(Stored records)

(** C9 (amended).  A mutation whose registration throws rejects before the
    executor is called: it is not a successful write.  For every other
    mutation on a model, the first deletion uses the pattern built from the
    model name, [*<model>~*], never one built from the [cacheKey] of its rule.
    An entry survives the mutation when the storage matches none of its
    references against that pattern nor against the pattern of a related
    model; and when the deletion for the model does not fail, every entry with
    a reference that the storage matches against its pattern is gone, whatever
    the [cacheKey] it was stored under. *)
Theorem primary_invalidation_uses_model_name cfg env p w :
  includes defaultMutationMethods (operation p) = true →
  let primary := invalidation_pattern (model p) in
  match fst (register_run cfg p (cache w)) with
  | Rejected err => allOperations cfg env p w = (Rejected err, w)
  | Fulfilled _ =>
      primary = "*" +:+ model p +:+ "~*"
      ∧ (∃ evs, trace (snd (allOperations cfg env p w))
                = trace w ++ [EvQueryCalled; EvInvalidateAll primary] ++ evs)
      ∧ (∀ e, e ∈ storage w →
              entry_matches primary e = false →
              (∀ m, m ∈ related_models cfg p →
                    entry_matches (invalidation_pattern m) e = false) →
              e ∈ storage (snd (allOperations cfg env p w)))
      ∧ (∀ e, invalidateFault env primary = None →
              entry_matches primary e = true →
              e ∉ storage (snd (allOperations cfg env p w)))
  end.
Proof.
  intros Hm. simpl.
  destruct (fst (register_run cfg p (cache w))) as [[]|err] eqn:Hrun;
    [|by apply allOperations_throws].
  rewrite allOperations_mutation by done.
  set (w0 := log EvQueryCalled (set_cache (register cfg p) w)).
  split; [done|]. split; [|split].
  - unfold return_pending, settle.
    pose proof (invalidate_behaviour cfg env p w0) as Hinv.
    destruct (invalidate cfg env p w0) as [r w1].
    destruct (query p (args p) (db w1)) as [res d]. simpl in *.
    destruct (invalidateFault env (invalidation_pattern (model p))) as [err|];
      destruct Hinv as [_ ->]; rewrite <- !app_assoc; simpl; eauto.
  - intros e He Hprimary Hrelated. rewrite return_pending_storage.
    by apply (invalidate_keeps cfg env p e Hprimary Hrelated w0).
  - intros e Hfault Hmatch. rewrite return_pending_storage.
    by apply invalidate_removes.
Qed.
Lemma proof_without_stakes_leaves_no_trace_witness :
  let O := mkOutPoint 1 0 in
  let B := mkProof 2 [O] in
  let E := mkProof 7 [] in
  addProofIfNoConflict compareByProofId E [] [mkEntry 0 B]
  = Ok (SUCCEED, [], [mkEntry 0 B])
  ∧ removeProof E [mkEntry 0 B] = (false, [mkEntry 0 B]).
Proof.
  intros O B E.
  apply (proof_without_stakes_leaves_no_trace compareByProofId E []
           [mkEntry 0 B]); reflexivity.
Defined.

### What you need to do
Word for word, repeat the data from its first line through the line with "model; and when", including both of those lines and no others.

### Exercise output
(** C9 (amended).  A mutation whose registration throws rejects before the
    executor is called: it is not a successful write.  For every other
    mutation on a model, the first deletion uses the pattern built from the
    model name, [*<model>~*], never one built from the [cacheKey] of its rule.
    An entry survives the mutation when the storage matches none of its
    references against that pattern nor against the pattern of a related
    model; and when the deletion for the model does not fail, every entry with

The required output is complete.